Jika nyamuk jantan ber-wolbachia kawin dengan nyamuk betina tanpa wolbachia, telurnya tidak akan menetas. Kalaupun kedua jenis kelamin nyamuk ber-wolbachia, keturunannya juga akan ber-wolbachia.

Mengutip eliminatedengue.com, Riris Andono Ahmad menyebut, ada sekitar 60-70 persen serangga memiliki wolbachia, tetapi di nyamuk Aedes aegypti tidak. Maka untuk membuat Aedes aegypti memiliki bakteri wolbachia, dilakukanlah penelitian teknologi wolbachia tersebut yang dimulai sejak 2011.

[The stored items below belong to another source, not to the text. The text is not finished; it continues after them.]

Lemma boot_env_example_wf : boot_env_wf boot_env_example.
Proof.
  constructor.
  - intros addr info [= <- <-]. split; [vm_compute; repeat constructor; done|].
    exists 56. split; [reflexivity|]. split; [lia|].
    apply (mb2_mmap _ _ 8 40 24); [reflexivity|reflexivity|reflexivity|lia|lia|vm_compute; discriminate|].
    apply mb2_end. reflexivity.
  - discriminate.
  - intros b l Hin. vm_compute in Hin.
    repeat (apply elem_of_cons in Hin as [[= -> ->]|Hin]; [vm_compute; intuition discriminate|]).
    set_solver.
Qed.

Lemma pmm_init_reserves_witness :
  exists st, pmm_init boot_env_example pmm_boot = Ok st /\ page_used (pmm_bitmap st) 600 = true.
Proof.
  destruct (pmm_init_reserves boot_env_example boot_env_example_wf) as (st & Heq & _ & Hres).
  exists st. split; [exact Heq|].
  apply (Hres 1048576 2097152 600); [|pmm_facts; lia|vm_compute; reflexivity].
  unfold reserved_regions. simpl. left.
Defined.
(* ===== verification/Heap.v ===== *)
(** * Heap: the kernel heap of src/src/kernel/mm/memory.c

    A first-fit allocator over one arena. Every block starts with a 24-byte
    header [heap_block] linked to the next one by address; the headers are the
    map [hdrs] from header addresses to their contents (a merged block's old
    header stays in memory, as in C), the payload bytes the map [bytes].
    Address 0 is the null pointer. Reading a header where none was ever
    written is a [Fault]. Pointer and size arithmetic is modulo 2^64. *)

From S2P Require Import Prelude Pmm.

Record heap_block : Type := mk_block {
  b_size : Z;
  b_next : Z;
  b_free : bool;
  b_magic : Z;
}.

Record heap : Type := mk_heap {
  heap_start : Z;
  heap_end : Z;
  heap_list : Z;
  hdrs : gmap Z heap_block;
  bytes : gmap Z Z;
}.

Definition HEAP_MAGIC : Z := 1264144211.    (* 0x4B594F53 *)
(** [sizeof(heap_block_t)] *)
Notation HDR := 24.

Definition rd (h : heap) (a : Z) : res heap_block :=
  match hdrs h !! a with Some b => Ok b | None => Fault end.

Definition wr (h : heap) (a : Z) (b : heap_block) : heap :=
  mk_heap (heap_start h) (heap_end h) (heap_list h) (<[a := b]> (hdrs h)) (bytes h).

Definition set_free (b : heap_block) (f : bool) : heap_block :=
  mk_block (b_size b) (b_next b) f (b_magic b).

Lemma rd_ok h a b : hdrs h !! a = Some b -> rd h a = Ok b.
Proof. unfold rd. by intros ->. Qed.

(** List walks visit each header at most once, so the number of headers
    bounds their length. *)
Definition walk_fuel (h : heap) : nat := S (size (hdrs h)).

(** ** Diagnostics *)

Fixpoint free_bytes_from (fuel : nat) (h : heap) (it acc : Z) : res Z :=
  match fuel with
  | O => Timeout
  | S fuel' =>
      if it =? 0 then Ok acc
      else
        b ← rd h it;
        free_bytes_from fuel' h (b_next b) (if b_free b then u64 (acc + b_size b) else acc)
  end.

Definition heap_free_bytes (h : heap) : res Z := free_bytes_from (walk_fuel h) h (heap_list h) 0.

Record heap_stats : Type := mk_stats {
  hs_arena : Z;
  hs_used_bytes : Z;
  hs_free_bytes : Z;
  hs_largest_free : Z;
  hs_free_blocks : Z;
}.

(** The loop of [heap_get_stats]: free bytes, free blocks, largest block. *)
Fixpoint stats_from (fuel : nat) (h : heap) (it fb fn lf : Z) : res (Z * Z * Z) :=
  match fuel with
  | O => Timeout
  | S fuel' =>
      if it =? 0 then Ok (fb, fn, lf)
      else
        b ← rd h it;
        if b_free b then
          stats_from fuel' h (b_next b) (u64 (fb + b_size b)) (u64 (fn + 1))
            (if lf <? b_size b then b_size b else lf)
        else stats_from fuel' h (b_next b) fb fn lf
  end.
(* ===== verification/Huffman.v ===== *)
(** * Huffman: bit reader and Huffman tables of src/src/kernel/pkg/inflate.c

    The input half of [inf_state_t] is [reader]; [huff] is [huff_t], with the
    32768-entry lookup table as a finite map (absent entries are the zeroes of
    the memset). The reference definitions at the end of the first part are
    the bit stream a reader stands for and the canonical code of RFC 1951
    3.2.2, decoded one bit at a time. *)

From S2P Require Import Prelude.

(** ** The bit accumulator *)

Record reader : Type := mk_reader {
  in_ : list Z;
  in_pos : Z;
  bitbuf : Z;      (* uint64_t *)
  bitcnt : Z;
}.

(** Each turn adds 8 bits and the loop stops above 56, so nine tests are
    enough. *)
Fixpoint refill_loop (fuel : nat) (r : reader) : res reader :=
  match fuel with
  | O => Timeout
  | S fuel' =>
      if (bitcnt r <=? 56) && (in_pos r <? zlen (in_ r)) then
        b ← ld (in_ r) (in_pos r);
        refill_loop fuel'
          (mk_reader (in_ r) (in_pos r + 1)
             (Z.lor (bitbuf r) (u64 (Z.shiftl b (bitcnt r)))) (bitcnt r + 8))
      else Ok r
  end.

Definition refill (r : reader) : res reader := refill_loop 9 r.

Definition drop_bits (r : reader) (n : Z) : reader :=
  mk_reader (in_ r) (in_pos r) (Z.shiftr (bitbuf r) n) (bitcnt r - n).

Definition get_bits (r : reader) (n : Z) : res (Z * reader) :=
  r ← (if 0 <? n then refill r else Ok r);
  if bitcnt r <? n then Err (-1)
  else Ok (u32 (Z.land (bitbuf r) (u64 (Z.shiftl 1 n) - 1)), drop_bits r n).

(** ** Huffman tables *)

Definition INFLATE_MAX_BITS : Z := 15.
Definition HTAB_SIZE : Z := 32768.

Definition HENT (sym len : Z) : Z := u16 (Z.lor (Z.lor 1 (Z.shiftl len 1)) (Z.shiftl sym 5)).
Definition HENT_VALID (e : Z) : bool := truthy (Z.land e 1).
Definition HENT_LEN (e : Z) : Z := Z.land (Z.shiftr e 1) 15.
Definition HENT_SYM (e : Z) : Z := Z.shiftr e 5.

Record huff : Type := mk_huff {
  count : list Z;         (* codes per length, 16 entries *)
  sym : list Z;           (* symbols sorted by (length, symbol), 320 entries *)
  table : gmap Z Z;       (* direct 15-bit lookup *)
}.

Definition huff_zero : huff := mk_huff (replicate 16 0) (replicate 320 0) ∅.

(** First code of each length and the number of codes:
    (code, next_code, total). *)
Definition next_codes (h : huff) : res (Z * list Z * Z) :=
  for_ 1 (INFLATE_MAX_BITS + 1) (fun len s =>
    let '(code, next_code, total) := s in
    cp ← ld (count h) (len - 1);
    let code := u16 (Z.shiftl (code + cp) 1) in
    next_code ← st next_code len code;
    c ← ld (count h) len;
    Ok (code, next_code, u32 (total + c)))
    (0, replicate 16 0, 0).

(** The over-subscription check: codes left after each length. *)
Definition kraft_check (h : huff) : res Z :=
  for_ 1 (INFLATE_MAX_BITS + 1) (fun len left =>
    let left := u32 (Z.shiftl left 1) in
    c ← ld (count h) len;
    if left <? c then Err (-1) else Ok (left - c)) 1.

(** The low [len] bits of [c], reversed. *)
Definition bit_reverse (c len : Z) : Z :=
  foldl (fun rev b =>
    if truthy (Z.land c (Z.shiftl 1 b)) then Z.lor rev (Z.shiftl 1 (len - 1 - b)) else rev)
    0 (seqZ 0 len).
(** Counting, sorting and building gives the decoder of the length list. *)
Lemma build_segment lens off n l {B} (k : huff -> res B) (P : res B -> Prop) :
  0 <= n <= 320 -> zlen l = n -> Forall is_len l ->
  (forall i, 0 <= i < n -> zget lens (off + i) = zget l i) ->
  match dec_code l with
  | None => P (Err (-1))
  | Some h => forall h', decoder_for h' h -> P (k h')
  end ->
  P (h ← count_lens lens off n huff_zero; h ← sort_syms lens off n h; h ← huff_build h; k h).
Proof.
  intros Hn Hl Hf Hseg HP.
  pose proof (count_lens_spec lens off n l Hn Hl Hf Hseg) as (h1 & -> & ->)%total_Ok. rewrite Ok_bind.
  rewrite (sort_counted lens off n l) by done. rewrite Ok_bind. pose proof (huff_build_lens l ltac:(lia)) as Hb.
  destruct (dec_code l) as [h|].
  - destruct Hb as (h' & -> & ?). rewrite Ok_bind. by apply HP.
  - rewrite Hb, Err_bind. exact HP.
Qed.

Lemma build_clc cl h {B} (k : huff -> res B) (P : res B -> Prop) :
  clc_rel (cl, h) cl ->
  match dec_code cl with
  | None => P (Err (-1))
  | Some h => forall h', decoder_for h' h -> P (k h')
  end ->
  P (h ← sort_syms cl 0 19 h; h ← huff_build h; k h).
Proof.
  intros (_ & Hl & Hf & Hh) HP. cbn [snd] in Hh. rewrite Hh.
  rewrite (sort_counted cl 0 19 cl) by (done || lia). rewrite Ok_bind. pose proof (huff_build_lens cl ltac:(lia)) as Hb.
  destruct (dec_code cl) as [h0|].
  - destruct Hb as (h' & -> & ?). rewrite Ok_bind. by apply HP.
  - rewrite Hb, Err_bind. exact HP.
Qed.

Definition dynamic_done (inp : list Z) (want : option (huff * huff * bits)) (got : res (reader * huff * huff)) : Prop :=
  match want with
  | None => got = Err (-1)
  | Some (lit, dist, b) => exists r lit' dist', got = Ok (r, lit', dist') /\
      decoder_for lit' lit /\ decoder_for dist' dist /\ reader_wf r /\ rbits r = b /\ in_ r = inp
  end.

(** Instantiate [get_bits_spec] and split on whether the stream is long
    enough. *)
Ltac read_bits r n v r' Hwf Hv :=
  let Hg := fresh "Hg" in let E := fresh "E" in
  pose proof (get_bits_spec r n Hwf ltac:(lia)) as Hg;
  destruct (take_bits n (rbits r)) as [[v ?b]|] eqn:E; cbn [step_ok] in Hg;
  [ destruct Hg as (r' & -> & ? & <- & ?); apply take_bits_bounds in E as (Hv & _); [|lia];
    cbn [mbind res_bind option_bind]
  | rewrite Hg; try done ].

Lemma clc_order_zeros j o : zget clc_order j = Some o -> zget (replicate 19 0) o = Some 0.
Proof.
  intros Ho. apply zget_replicate.
  assert (Forall (fun x => 0 <= x < 19) clc_order) as Hall by (by apply (bool_decide_unpack _)).
  by apply (Forall_zget _ _ _ _ Hall) in Ho.
Qed.

Lemma read_clc_spec hclen r :
  reader_wf r -> 0 <= hclen <= 19 ->
  reads clc_rel (in_ r) (dec_clc (take (Z.to_nat hclen) clc_order) (replicate 19 0) (rbits r)) (read_clc hclen r).
Proof.
  intros Hwf Hh. unfold read_clc, for_. rewrite Z.sub_0_r.
  apply (clc_loop_spec (Z.to_nat hclen) 0 r _ _ Hwf); [|lia|lia|].
  - split_and!; [done|done|by apply Forall_replicate|done].
  - intros j o _. apply clc_order_zeros.
Qed.

(** The code lengths, from the reader after the code-length code. *)
Lemma read_lens_spec clc' clc n r :
  decoder_for clc' clc -> 0 <= n <= 320 -> reader_wf r ->
  lens_done (in_ r) n (dec_lens (Z.to_nat n + 1) clc n [] None (rbits r)) (read_lens clc' n r).
Proof.
  intros (Hb & Hc & Hs) Hn Hwf. unfold read_lens. rewrite <- (dec_lens_ext _ clc clc') by done.
  apply (read_lens_loop (in_ r) _ clc' n (mk_lens r (replicate 320 0) 0 (-1)) [] None); [done|lia| |].
  - unfold zlen. simpl. lia.
  - unfold lens_rel. cbn [ls_rd ls_lens ls_cur ls_last]. split_and!; try done; try lia. unfold zlen. simpl. lia.
Qed.

Lemma dynamic_spec r :
  reader_wf r -> dynamic_done (in_ r) (dec_dynamic (rbits r)) (inflate_dynamic_tables r).
Proof.
  intros Hwf. unfold dec_dynamic, inflate_dynamic_tables.
  read_bits r 5 v1 r1 Hwf Hv1. read_bits r1 5 v2 r2 H Hv2. read_bits r2 4 v3 r3 H1 Hv3.
  change (2 ^ 5) with 32 in *. change (2 ^ 4) with 16 in *.
  destruct ((286 <? v1 + 257) || (30 <? v2 + 1)) eqn:Hlim; [done|].
  apply orb_false_iff in Hlim as [Hlim1%Z.ltb_ge Hlim2%Z.ltb_ge].
  pose proof (read_clc_spec (v3 + 4) r3 H3 ltac:(lia)) as Hclc.
  destruct (dec_clc _ _ _) as [[cl b]|] eqn:Eclc; cbn [reads] in Hclc; [|by rewrite Hclc].
  destruct Hclc as (r4 & [cl' h] & -> & Hrel & Hwf4 & <- & Hin4).
  cbn [mbind res_bind option_bind]. pose proof Hrel as (Hcl & _). cbn [fst] in Hcl. subst cl'.
  apply build_clc; [done|]. destruct (dec_code cl) as [clc|]; cbn [mbind option_bind]; [|done].
  intros clc' Hdec.
  pose proof (read_lens_spec clc' clc (v1 + 257 + (v2 + 1)) r4 Hdec ltac:(lia) Hwf4) as Hl.
  destruct (dec_lens _ _ _ _ _ _) as [[lens b]|]; cbn [lens_done] in Hl; [|by rewrite Hl].
  destruct Hl as (ls & -> & Hpad & Hlen & Hf & Hwf5 & <- & Hin5). cbn [mbind res_bind option_bind].
  rewrite Hpad. destruct (zget_in_range lens 256 ltac:(lia)) as [eob Heob].
  rewrite (ld_ok _ 256 eob) by (unfold padded; by rewrite zget_app_l by lia).
  rewrite Heob. cbn [mbind res_bind default from_option id]. destruct (eob =? 0); [done|].
  apply (build_segment _ _ _ (take (Z.to_nat (v1 + 257)) lens)); [lia| |by apply Forall_take| |].
  { unfold zlen in *. rewrite length_take. lia. }
  { intros i Hi. unfold padded. rewrite zget_take, zget_app_l by lia. by rewrite Z.add_0_l. }
  destruct (dec_code (take _ lens)) as [lit|]; cbn [mbind option_bind]; [|done]. intros lit' Hlit.
  apply (build_segment _ _ _ (drop (Z.to_nat (v1 + 257)) lens)); [lia| |by apply Forall_drop| |].
  { unfold zlen in *. rewrite length_drop. lia. }
  { intros i Hi. unfold padded. rewrite zget_drop, zget_app_l by lia. done. }
  destruct (dec_code (drop _ lens)) as [dist|]; cbn [mbind option_bind]; [|done]. intros dist' Hdist.
  exists (ls_rd ls), lit', dist'. split_and!; try done. congruence.
Qed.

(** ** Blocks: the window implements the output history *)

(** The window sizes, as equations. *)
Lemma INF_sizes : INF_KEEP = 32768 /\ INF_BUFSZ = 65536.
Proof. done. Qed.

#[local] Opaque INF_KEEP INF_BUFSZ.

(** A sink that does not depend on how its input is cut. *)
Class StreamSink {C : Type} (sink : C -> list Z -> option C) : Prop := {
  sink_app : forall c d d', sink c (d ++ d') = (c' ← sink c d; sink c' d');
}.

Section refinement.
Context {C : Type} (sink : C -> list Z -> option C) `{!StreamSink sink} (c0 : C) (inp : list Z).

Lemma sink_prefix d d' : d `prefix_of` d' -> sink c0 d = None -> sink c0 d' = None.
Proof using StreamSink0. intros [k ->] Hd. by rewrite sink_app, Hd. Qed.

(** [s] has read the stream down to [b] and produced [hist]: a flushed part,
    given to the sink, and the window; once something was flushed the window
    keeps at least [INF_KEEP] bytes. *)
Definition repr (s : inf_state C) (b : bits) (hist : list Z) : Prop :=
  reader_wf (rd s) /\ rbits (rd s) = b /\ in_ (rd s) = inp /\
  out_cap s = INF_BUFSZ /\ zlen (out s) = INF_BUFSZ /\ 0 <= out_len s <= INF_BUFSZ /\ has_sink s = true /\
  exists F, hist = F ++ take (Z.to_nat (out_len s)) (out s) /\ sink c0 F = Some (sink_ctx s) /\
    flushed s = zlen F /\ (F = [] \/ INF_KEEP <= out_len s).

(** The code's result [got] follows the reference [want], unless the sink
    refuses the output. *)
Definition follows (want : option (bits * list Z)) (got : res (inf_state C)) : Prop :=
  match want with
  | None => got = Err (-1)
  | Some (b, hist) => (exists s, got = Ok s /\ repr s b hist) \/ (got = Err (-1) /\ sink c0 hist = None)
  end.
(** ** Code lengths *)

Lemma decode_range lens s i s' : Deflate.decode (Deflate.book lens) s = Some (i, s') -> 0 <= i < zlen lens.
Proof. intros (w & (len & Hi & _)%elem_of_book & _)%decode_elem. by eapply zget_Some_range. Qed.

Ltac ostep H x y Hx := apply bind_Some in H as ([x y] & Hx & H); cbv iota beta in H.

Section code_lengths.
Context (cl : list Z) (Hcl : Forall is_len cl) (H320 : zlen cl <= 320) (Hfit : Deflate.fits cl = true).

Lemma lengths_le fuel n acc z p s r : Deflate.lengths fuel (Deflate.book cl) n acc z p s = Some r -> zlen acc <= n.
Proof.
  destruct fuel as [|fuel]; [done|]. cbn [Deflate.lengths]. destruct (Z.eqb_spec (zlen acc) n); [lia|].
  destruct (Z.ltb_spec n (zlen acc)); [done|lia].
Qed.

Lemma lengths_plain fuel n acc z s lens s' : Deflate.lengths fuel (Deflate.book cl) n acc z false s <> Some (lens, s', true).
Proof.
  revert acc z s. induction fuel as [|fuel IH]; intros acc z s H; [done|]. cbn [Deflate.lengths] in H.
  destruct (_ =? n); [done|]. destruct (n <? _); [done|]. ostep H sy r Hd. destruct (sy <? 16); [by eapply IH|].
  destruct (sy =? 16); [apply bind_Some in H as (p & _ & H); ostep H x r' Hx; by eapply IH|].
  destruct (sy =? 17); ostep H x r' Hx; by eapply IH.
Qed.
Definition gz_wf (g : gz_state) : Prop :=
  fixed_ok (gz_fx g) /\ zlen (gz_win g) = INF_BUFSZ /\ 0 <= gz_pos g <= zlen inp /\
  user (gz_u g) [] = Some (gz_u g).

(** Delivering the rest of the window completes the output and the CRC. *)
Lemma tail_spec s b hist u :
  repr (crc_sink user) (0, u) (in_ (rd s)) s b hist ->
  (if 0 <? out_len s then
     d ← slice0 (out s) (out_len s);
     match crc_sink user (sink_ctx s) d with None => Err (-1) | Some c => Ok c end
   else Ok (sink_ctx s))
  = match user u hist with None => Err (-1) | Some u' => Ok (crc32_update 0 hist, u') end.
Proof using StreamSink0.
  intros (_ & _ & _ & _ & Hlen & Hol & _ & F & -> & HF & _ & _).
  assert (crc_sink user (sink_ctx s) (take (Z.to_nat (out_len s)) (out s)) =
    (u' ← user u (F ++ take (Z.to_nat (out_len s)) (out s));
     Some (crc32_update 0 (F ++ take (Z.to_nat (out_len s)) (out s)), u'))) as Hs.
  { transitivity (crc_sink user (0, u) (F ++ take (Z.to_nat (out_len s)) (out s))); [|done].
    by rewrite sink_app, HF. }
  destruct (Z.ltb_spec 0 (out_len s)).
  - unfold slice0. destruct (Z.leb_spec (out_len s) (zlen (out s))); [|lia]. rewrite Ok_bind, Hs.
    by destruct (user u _).
  - replace (out_len s) with 0 by lia. change (Z.to_nat 0) with 0%nat. rewrite take_0, app_nil_r.
    unfold crc_sink in HF. cbn [fst snd] in HF. destruct (user u F) as [u'|]; [|done].
    cbn [mbind option_bind] in HF. by injection HF as <-.
Qed.

Lemma consumed_eq s b hist data u :
  repr (crc_sink user) (0, u) data s b hist -> in_pos (rd s) * 8 - bitcnt (rd s) = 8 * zlen data - bs_len b.
Proof.
  intros (Hwf & <- & Hin & _). pose proof Hwf as (_ & Hp & _). unfold rbits. cbn [bs_len].
  rewrite zlen_rest by done. rewrite Hin. lia.
Qed.

Lemma total_eq s b hist data u :
  repr (crc_sink user) (0, u) data s b hist -> flushed s + out_len s = zlen hist.
Proof.
  intros (_ & _ & _ & _ & Hlen & Hol & _ & F & -> & _ & -> & _).
  unfold zlen in *. rewrite length_app, length_take. lia.
Qed.
(* ===== verification/Sha256.v ===== *)
(** * Sha256: the digest of src/src/kernel/pkg/sha256.c

    [sha256] builds each 64-byte block from the message on the fly. The
    module [Fips] is SHA-256 as FIPS 180-4 defines it and shares nothing with
    the code: the constants are computed from the roots of the primes, the
    logical functions are given bit by bit and the rotations arithmetically,
    and the whole padded message is cut into blocks. *)

From S2P Require Import Prelude BitLists.

Definition K : list Z := [
  1116352408; 1899447441; 3049323471; 3921009573;  (* 428a2f98 71374491 b5c0fbcf e9b5dba5 *)
  961987163; 1508970993; 2453635748; 2870763221;  (* 3956c25b 59f111f1 923f82a4 ab1c5ed5 *)
  3624381080; 310598401; 607225278; 1426881987;  (* d807aa98 12835b01 243185be 550c7dc3 *)
  1925078388; 2162078206; 2614888103; 3248222580;  (* 72be5d74 80deb1fe 9bdc06a7 c19bf174 *)
  3835390401; 4022224774; 264347078; 604807628;  (* e49b69c1 efbe4786 0fc19dc6 240ca1cc *)
  770255983; 1249150122; 1555081692; 1996064986;  (* 2de92c6f 4a7484aa 5cb0a9dc 76f988da *)
  2554220882; 2821834349; 2952996808; 3210313671;  (* 983e5152 a831c66d b00327c8 bf597fc7 *)
  3336571891; 3584528711; 113926993; 338241895;  (* c6e00bf3 d5a79147 06ca6351 14292967 *)
  666307205; 773529912; 1294757372; 1396182291;  (* 27b70a85 2e1b2138 4d2c6dfc 53380d13 *)
  1695183700; 1986661051; 2177026350; 2456956037;  (* 650a7354 766a0abb 81c2c92e 92722c85 *)
  2730485921; 2820302411; 3259730800; 3345764771;  (* a2bfe8a1 a81a664b c24b8b70 c76c51a3 *)
  3516065817; 3600352804; 4094571909; 275423344;  (* d192e819 d6990624 f40e3585 106aa070 *)
  430227734; 506948616; 659060556; 883997877;  (* 19a4c116 1e376c08 2748774c 34b0bcb5 *)
  958139571; 1322822218; 1537002063; 1747873779;  (* 391c0cb3 4ed8aa4a 5b9cca4f 682e6ff3 *)
  1955562222; 2024104815; 2227730452; 2361852424;  (* 748f82ee 78a5636f 84c87814 8cc70208 *)
  2428436474; 2756734187; 3204031479; 3329325298].  (* 90befffa a4506ceb bef9a3f7 c67178f2 *)

Definition ror (x n : Z) : Z := Z.lor (Z.shiftr x n) (u32 (Z.shiftl x (32 - n))).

Peneliti memulai dengan tahapan visibilitas penilaian komprehensif (asesmen) teknologi, keamanan, dan implementasi. Pada 2014, dilakukan pelepasan nyamuk pertama masing-masing dua pedukuhan di Sleman dan Bantul.

Hasil pelepasan nyamuk selama enam bulan, sekarang di daerah itu mayoritas nyamuknya ber-wolbachia. Persentasenya mencapai 80-90 persen nyamuk ber-wolbachia. Setelah itu, pada 2016 dan 2017, nyamuk berwolbachia juga dirilis di beberapa tempat di Kota Yogyakarta. Hasil pengamatan di seluruh Kota Yogyakarta lewat 500 perangkap nyamuk yang disebar, populasi nyamuk ber-wolbachia sekitar 80 persen – 90 persen.